# Problem
Find the word "DNew" below. Copy each line that has it.

[Data extract Boundary: Start]

(* ===== verification/YouTubeQueueProps.v ===== *)
(** * The delivery queue: leases and dead ends

    Every statement of the queue changes a row only for a reason that shows in
    the row; from that follow the fencing of a lease and the fate of a row that
    keeps the state [uploading] without a lease. *)

From S2P Require Import Prelude Store YouTubeQueue.
From Stdlib Require Import ZArith Lia.
Local Open Scope Z_scope.

(** ** Operations of the queue *)
Inductive QueueOp :=
| QClaim (workerID : string) (limit lease : Z)
| QHeartbeat (id : Z) (workerID : string) (lease : Z)
| QRelease (id : Z) (workerID : string)
| QUploaded (id : Z) (workerID videoID : string)
| QFailed (id : Z) (workerID code msg : string) (next : Z)
| QQuotaWait (id : Z) (workerID : string) (next : Z)
| QBlockedAuth (id : Z) (workerID reason : string)
| QReclaim (maxRows : Z).
Definition run_queue_op (o : QueueOp) (e : Env) (db : PubDB) : PubDB :=
  match o with
  | QClaim w limit lease => state_of (ClaimReadyDeliveries w limit lease e (db, O))
  | QHeartbeat id w lease => state_of (HeartbeatDelivery id w lease e (db, O))
  | QRelease id w => state_of (ReleaseDeliveryLease id w e (db, O))
  | QUploaded id w v => state_of (MarkDeliveryUploaded id w v e (db, O))
  | QFailed id w c m next => state_of (MarkDeliveryFailed id w c m next e (db, O))
  | QQuotaWait id w next => state_of (MarkDeliveryQuotaWait id w next e (db, O))
  | QBlockedAuth id w r => state_of (MarkDeliveryBlockedAuth id w r e (db, O))
  | QReclaim n => state_of (ReclaimExpiredDeliveryLeases n e (db, O))
  end.
Definition queue_history (l : list (QueueOp * Env)) (db : PubDB) : PubDB :=
  foldl (λ db oe, run_queue_op oe.1 oe.2 db) db l.
Definition pubs_ok (db : PubDB) : Prop := ∀ id p, pubs db !! id = Some p → ID p = id.
(** Without it the statement leaves the row alone. *)
Definition may_change (o : QueueOp) (e : Env) (p : Pub) : bool :=
  match o with
  | QClaim _ _ _ => eligible (db_now e) p
  | QReclaim _ => lease_expired (db_now e) p
  | QHeartbeat _ w _ | QRelease _ w | QUploaded _ w _ | QFailed _ w _ _ _ | QQuotaWait _ w _
  | QBlockedAuth _ w _ => owned_by w p
  end.
(* ===== verification/UploadWorld.v ===== *)
(** * The world of the upload workers

    The workers of [src/internal/worker/upload_worker*.go] move a job through
    three queues; on the way they write the tables of five repositories and
    call sources, storage, the vault and YouTube.  This file has what they
    share: the databases, the log of the calls, functions that return a Go
    error beside a value, the collaborators ([Deps]) and the registry of the
    sources.

    A collaborator answers from the calls before it; while it works, other
    processes may change the databases ([meanwhile]).  Every repository call is
    tried: its error becomes a Go error value.  The clock of [Env] stands still
    during one job. *)

From S2P Require Import Prelude Store GoError.
From S2P Require UploadJobs PostModel PostStore PublishWorker MediaAssets YouTubeQueue YouTubeQuota.
From S2P Require DeliveryIntake ArtifactVerify Storage.
From Stdlib Require Import ZArith Lia.
Local Open Scope Z_scope.

(** ** Sources of bytes *)
(* Source: internal/worker/artifact_source_registry.go *)
Definition ErrInspectNotImplemented : GoErr := (* 75 *)
  leaf (DSentinel "ErrInspectNotImplemented" "artifact source: inspect not implemented").
(* 102-107 SourceMetadata *)
Record SourceMetadata := mkSourceMetadata {
  md_SizeBytes : Z;
  md_MimeType : string;
  md_ETag : string;
  md_SHA256Hex : string
}.
(** An implementation: its name is its key in the registry. *)
(* 36-69 ArtifactSource *)
Record ArtifactSource (L : Type) := mkArtifactSource {
  src_Name : string;
  src_Inspect : L → UploadJobs.UploadJob → GoErr + option SourceMetadata;
  src_Open : L → UploadJobs.UploadJob → GoErr + ArtifactVerify.Body
}.
Arguments mkArtifactSource {L}.
Arguments src_Name {L}.
Arguments src_Inspect {L}.
Arguments src_Open {L}.
(* 119-122 ArtifactSourceRegistry *)
Definition ArtifactSourceRegistry (L : Type) := gmap string (ArtifactSource L).
Section Registry.
Context {L : Type}.
(* 126-130 NewArtifactSourceRegistry *)
Definition NewArtifactSourceRegistry : ArtifactSourceRegistry L := ∅.
(* 158-173 ArtifactSourceRegistry.Register *)
Definition Register (source : option (ArtifactSource L)) (r : ArtifactSourceRegistry L) :
    GoErr + ArtifactSourceRegistry L :=
  match source with
  | None => inl (leaf (DNew "artifact source Register: nil source"))
  | Some source =>
      let name := src_Name source in
      if bool_decide (name = "") then
        inl (leaf (DNew "artifact source Register: source.Name() returned empty string"))
      else if bool_decide (is_Some (r !! name)) then
        inl (leaf (DNew ("artifact source Register: already registered for " +:+ name)))
      else inr (<[name := source]> r)
  end.
(* 184-189 ArtifactSourceRegistry.Resolve *)
Definition Resolve (t : string) (r : ArtifactSourceRegistry L) : option (ArtifactSource L) := r !! t.
(** The insertion sort; the walk of the map is in any order. *)
(* 204-206 ArtifactSourceRegistry.Names *)
Fixpoint sink (x : string) (prefix : list string) : list string :=
  match prefix with
  | [] => [x]
  | y :: prefix' => if String.leb y x then x :: prefix else y :: sink x prefix'
  end.
(* 195-210 ArtifactSourceRegistry.Names *)
Definition Names (r : ArtifactSourceRegistry L) : list string :=
  rev (foldl (λ prefix x, sink x prefix) [] (map_to_list r).*1).
End Registry.

(** ** Calls that leave the worker *)
Inductive Call :=
| CallInspect (source : string) (job : Z)
| CallOpen (source : string) (job : Z)
| CallRandom
| CallPut (url contentType : string) (length : Z)
| CallHead (key : string)
| CallProbe (url : string)
| CallAccount (id : Z)
| CallAccounts (ids : list Z)
| CallRenew (account : Z) (tokenType : string)
| CallBinding (token user : string)
| CallReauth (account : Z) (code message : string)
| CallUpload (delivery : Z) (token media : string) (publishAt : option Z).
#[export] Instance Call_eq : EqDecision Call. Proof. solve_decision. Defined.

Record Databases := mkDatabases {
  intake : DeliveryIntake.IntakeDB;   (* deliveries and upload jobs *)
  assetdb : MediaAssets.AssetDB;
  postdb : PostStore.PostDB;
  pubdb : YouTubeQueue.PubDB;
  quotadb : YouTubeQuota.QuotaDB
}.
Definition jobdb (d : Databases) : UploadJobs.JobDB := DeliveryIntake.jobsdb (intake d).
Record World := mkWorld { dbs : Databases; log : list Call }.
Definition W := M World.

(** What the worker is wired to.  [None] is a nil interface. *)
Record Deps := mkDeps {
  sources : ArtifactSourceRegistry (list Call);
  delivery_verifier : bool;
  storage : Storage.S3Provider;
  query_order : list string;
  uuid_in : string → option string;
  random : list Call → list Z;
  new_request : string → option GoErr;
  put_object : list Call → string → ArtifactVerify.artifactVerifyReader →
    list ArtifactVerify.Use * (GoErr + Z);
  head_object : list Call → string → string → GoErr + (Z * string * Z);
  prober : option (list Call → string → GoErr + MediaAssets.MediaProbe);
  retention_days : Z;
  yt_store : bool;
  delivery_posts : bool;
  find_account : list Call → Z → err + option PublishWorker.PlatformAccount;
  find_accounts : list Call → list Z → err + gmap Z PublishWorker.PlatformAccount;
  json_publish_snapshots : string → option (gmap string (string * string));
  capability : string → option (bool * bool * bool);
  vault_renew : list Call → Z → string → GoErr + string;
  validate_binding : list Call → string → string → option GoErr;
  mark_reauth : list Call → Z → option err;
  resolver : bool;
  quota : option YouTubeQuota.YouTubeQuotaLimits;
  quotaDayKey : Z → string;
  next_midnight : Z → Z;
  insert_video : list Call → PostModel.Post → string → option Z → GoErr + string;
  cancelled : list Call → option Dyn;
  meanwhile : list Call → Databases → Databases
}.

(** ** Computations *)
Definition put_intake (x : DeliveryIntake.IntakeDB) (w : World) : World :=
  mkWorld (mkDatabases x (assetdb (dbs w)) (postdb (dbs w)) (pubdb (dbs w)) (quotadb (dbs w))) (log w).
Definition put_assetdb (x : MediaAssets.AssetDB) (w : World) : World :=
  mkWorld (mkDatabases (intake (dbs w)) x (postdb (dbs w)) (pubdb (dbs w)) (quotadb (dbs w))) (log w).
Definition put_postdb (x : PostStore.PostDB) (w : World) : World :=
  mkWorld (mkDatabases (intake (dbs w)) (assetdb (dbs w)) x (pubdb (dbs w)) (quotadb (dbs w))) (log w).
Definition put_pubdb (x : YouTubeQueue.PubDB) (w : World) : World :=
  mkWorld (mkDatabases (intake (dbs w)) (assetdb (dbs w)) (postdb (dbs w)) x (quotadb (dbs w))) (log w).
Definition put_quotadb (x : YouTubeQuota.QuotaDB) (w : World) : World :=
  mkWorld (mkDatabases (intake (dbs w)) (assetdb (dbs w)) (postdb (dbs w)) (pubdb (dbs w)) x) (log w).
Definition on_intake {A} (m : M DeliveryIntake.IntakeDB A) : W A := zoom (intake ∘ dbs) put_intake m.
Definition put_jobdb (x : UploadJobs.JobDB) (w : World) : World :=
  put_intake (DeliveryIntake.put_jobs x (intake (dbs w))) w.
Definition on_jobs {A} (m : M UploadJobs.JobDB A) : W A := zoom (jobdb ∘ dbs) put_jobdb m.
Definition on_assets {A} (m : M MediaAssets.AssetDB A) : W A := zoom (assetdb ∘ dbs) put_assetdb m.
Definition on_posts {A} (m : M PostStore.PostDB A) : W A := zoom (postdb ∘ dbs) put_postdb m.
Definition on_pubs {A} (m : M YouTubeQueue.PubDB A) : W A := zoom (pubdb ∘ dbs) put_pubdb m.
Definition on_quota {A} (m : M YouTubeQuota.QuotaDB A) : W A := zoom (quotadb ∘ dbs) put_quotadb m.

(** [(T, error)]. *)
Notation G A := (W (GoErr + A)).
Definition give {A} (a : A) : G A := mret (inr a).
Definition fail {A} (er : GoErr) : G A := mret (inl er).
Definition and_then {A B} (m : G A) (k : A → G B) : G B :=
  m ≫= λ r, match r with inl er => fail er | inr a => k a end.
Notation "'do' x <- m ; k" := (and_then m (λ x, k)) (at level 100, x binder, m at next level, right associativity).
(** [fmt.Errorf("prefix: %w", err)] of a repository call, of a call, and of neither. *)
Definition store {A} (prefix : string) (m : W A) : G A :=
  r ← try m; mret (match r with inl er => inl (Errorf_w prefix (of_err er)) | inr a => inr a end).
Definition wrapped {A} (prefix : string) (m : G A) : G A :=
  r ← m; mret (match r with inl er => inl (Errorf_w prefix er) | inr a => inr a end).
Definition errorf {A} (text : string) : G A := fail (leaf (DNew text)).
Definition of_option (o : option GoErr) : GoErr + unit := match o with Some er => inl er | None => inr tt end.

Section Outside.
Context (D : Deps).
(** A call: it is logged, others may work meanwhile, then it answers. *)
Definition outside {A} (c : Call) (answer : list Call → A) : W A := λ _ w,
  (inr (answer (log w.1)), (mkWorld (meanwhile D (log w.1) (dbs w.1)) (log w.1 ++ [c]), w.2)).
(** [ctx.Err()]: the context is stopped from outside. *)
Definition ctx_Err : W (option Dyn) := λ _ w, (inr (cancelled D (log w.1)), w).
End Outside.

(** ** Reasoning

    [runs e m w Q]: the run of [m] from [w] throws nothing and ends in [Q]. *)
Definition runs {A} (e : Env) (m : W A) (w : World) (Q : A → World → Prop) : Prop :=
  ∀ n, match m e (w, n) with (inr a, (w', _)) => Q a w' | (inl _, _) => False end.

Section runs.
Context (e : Env).
Implicit Types (w : World).
Lemma runs_ret {A} (a : A) w Q : Q a w → runs e (mret a) w Q.
Proof. intros H n. exact H. Qed.
Lemma runs_ask w Q : Q e w → runs e ask w Q.
Proof. intros H n. exact H. Qed.
Lemma runs_weaken {A} (m : W A) w (Q R : A → World → Prop) :
  runs e m w Q → (∀ a w', Q a w' → R a w') → runs e m w R.
Proof. intros H HQ n. specialize (H n). destruct (m e (w, n)) as [[?|a] [w' n']]; auto. Qed.
Lemma runs_bind {A B} (m : W A) (k : A → W B) w Q :
  runs e m w (λ a w', runs e (k a) w' Q) → runs e (m ≫= k) w Q.
Proof.
  intros H n. specialize (H n). unfold mbind, M_bind.
  destruct (m e (w, n)) as [[?|a] [w' n']]; [done|]. apply H.
Qed.
Lemma runs_and_then {A B} (m : G A) (k : A → G B) w Q :
  runs e m w (λ r w', match r with inl er => Q (inl er) w' | inr a => runs e (k a) w' Q end) →
  runs e (and_then m k) w Q.
Proof.
  intros H. unfold and_then. apply runs_bind. eapply runs_weaken; [exact H|].
  intros [er|a] w' Hr; [by apply runs_ret|done].
Qed.
Lemma runs_outside {A} D c (answer : list Call → A) w (Q : A → World → Prop) :
  Q (answer (log w)) (mkWorld (meanwhile D (log w) (dbs w)) (log w ++ [c])) →
  runs e (outside D c answer) w Q.
Proof. intros H n. exact H. Qed.
Lemma runs_ctx_Err D w (Q : option Dyn → World → Prop) : Q (cancelled D (log w)) w → runs e (ctx_Err D) w Q.
Proof. intros H n. exact H. Qed.
Lemma runs_try {T A} get (put : T → World → World) (m : M T A) w (Q : err + A → World → Prop) :
  (∀ n r t n', m e (get w, n) = (r, (t, n')) → Q r (put t w)) → runs e (try (zoom get put m)) w Q.
Proof.
  intros H n. specialize (H n). unfold try, zoom. cbn [fst snd].
  destruct (m e (get w, n)) as [r [t n']] eqn:E. by eapply H.
Qed.
Lemma runs_store {T A} prefix get (put : T → World → World) (m : M T A) w (Q : GoErr + A → World → Prop) :
  (∀ n r t n', m e (get w, n) = (r, (t, n')) →
     match r with inl er => Q (inl (Errorf_w prefix (of_err er))) (put t w) | inr a => Q (inr a) (put t w) end) →
  runs e (store prefix (zoom get put m)) w Q.
Proof.
  intros H. unfold store. apply runs_bind, runs_try. intros n r t n' E. apply runs_ret.
  specialize (H _ _ _ _ E). by destruct r.
Qed.
Lemma runs_wrapped {A} prefix (m : G A) w (Q : GoErr + A → World → Prop) :
  runs e m w (λ r w', match r with inl er => Q (inl (Errorf_w prefix er)) w' | inr a => Q (inr a) w' end) →
  runs e (wrapped prefix m) w Q.
Proof.
  intros H. unfold wrapped. apply runs_bind. eapply runs_weaken; [exact H|].
  intros r w' Hr. apply runs_ret. by destruct r.
Qed.
End runs.
(** One step of a computation of the workers. *)
Ltac runs_step :=
  lazymatch goal with
  | |- runs _ (mret _) _ _ => apply runs_ret
  | |- runs _ (give _) _ _ => apply runs_ret
  | |- runs _ (fail _) _ _ => apply runs_ret
  | |- runs _ (errorf _) _ _ => apply runs_ret
  | |- runs _ ask _ _ => apply runs_ask
  | |- runs _ (outside _ _ _) _ _ => apply runs_outside
  | |- runs _ (ctx_Err _) _ _ => apply runs_ctx_Err
  | |- runs _ (wrapped _ _) _ _ => apply runs_wrapped
  | |- runs _ (and_then _ _) _ _ => apply runs_and_then
  | |- runs _ (_ ≫= _) _ _ => apply runs_bind
  | |- runs _ (let _ := _ in _) _ _ => cbv zeta
  end.

(** [always R e m]: wherever it starts, [m] ends [R]-above. *)
Definition always {A} (R : relation World) (e : Env) (m : W A) : Prop := ∀ w, runs e m w (λ _ w', R w w').
Section always.
Context (R : relation World) `{!PreOrder R} (e : Env).
Lemma always_ret {A} (a : A) : always R e (mret a).
Proof. intros w. apply runs_ret. reflexivity. Qed.
Lemma always_give {A} (a : A) : always R e (give a).
Proof. apply always_ret. Qed.
Lemma always_fail {A} er : always R e (fail er : G A).
Proof. apply always_ret. Qed.
Lemma always_errorf {A} s : always R e (errorf s : G A).
Proof. apply always_ret. Qed.
Lemma always_ask : always R e ask.
Proof. intros w. apply runs_ask. reflexivity. Qed.
Lemma always_ctx_Err D : always R e (ctx_Err D).
Proof. intros w. by apply runs_ctx_Err. Qed.
Lemma always_bind {A B} (m : W A) (k : A → W B) : always R e m → (∀ a, always R e (k a)) → always R e (m ≫= k).
Proof.
  intros Hm Hk w. apply runs_bind. eapply runs_weaken; [apply Hm|]. intros a w1 H1.
  eapply runs_weaken; [apply Hk|]. intros b w2 H2. transitivity w1; [exact H1|exact H2].
Qed.
Lemma always_and_then {A B} (m : G A) (k : A → G B) :
  always R e m → (∀ a, always R e (k a)) → always R e (and_then m k).
Proof. intros Hm Hk. apply always_bind; [done|]. intros [er|a]; [apply always_fail|apply Hk]. Qed.
Lemma always_store {A} s (m : W A) : always R e (try m) → always R e (store s m).
Proof. intros H. apply always_bind; [done|]. intros r. apply always_ret. Qed.
Lemma always_wrapped {A} s (m : G A) : always R e m → always R e (wrapped s m).
Proof. intros H. apply always_bind; [done|]. intros r. apply always_ret. Qed.
End always.
Create HintDb always.
#[export] Hint Resolve always_ret always_give always_fail always_errorf always_ask always_ctx_Err always_store
  always_wrapped : always.
Ltac solve_always :=
  repeat first
    [ progress cbv zeta
    | solve [eauto with always typeclass_instances]
    | lazymatch goal with
      | |- always _ _ (_ ≫= _) => apply always_bind; [apply _| |intros ?]
      | |- always _ _ (and_then _ _) => apply always_and_then; [apply _| |intros ?]
      end
    | case_match ].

[Data extract Boundary: End]

# Answer box
  | None => inl (leaf (DNew "artifact source Register: nil source"))
        inl (leaf (DNew "artifact source Register: source.Name() returned empty string"))
        inl (leaf (DNew ("artifact source Register: already registered for " +:+ name)))
Definition errorf {A} (text : string) : G A := fail (leaf (DNew text)).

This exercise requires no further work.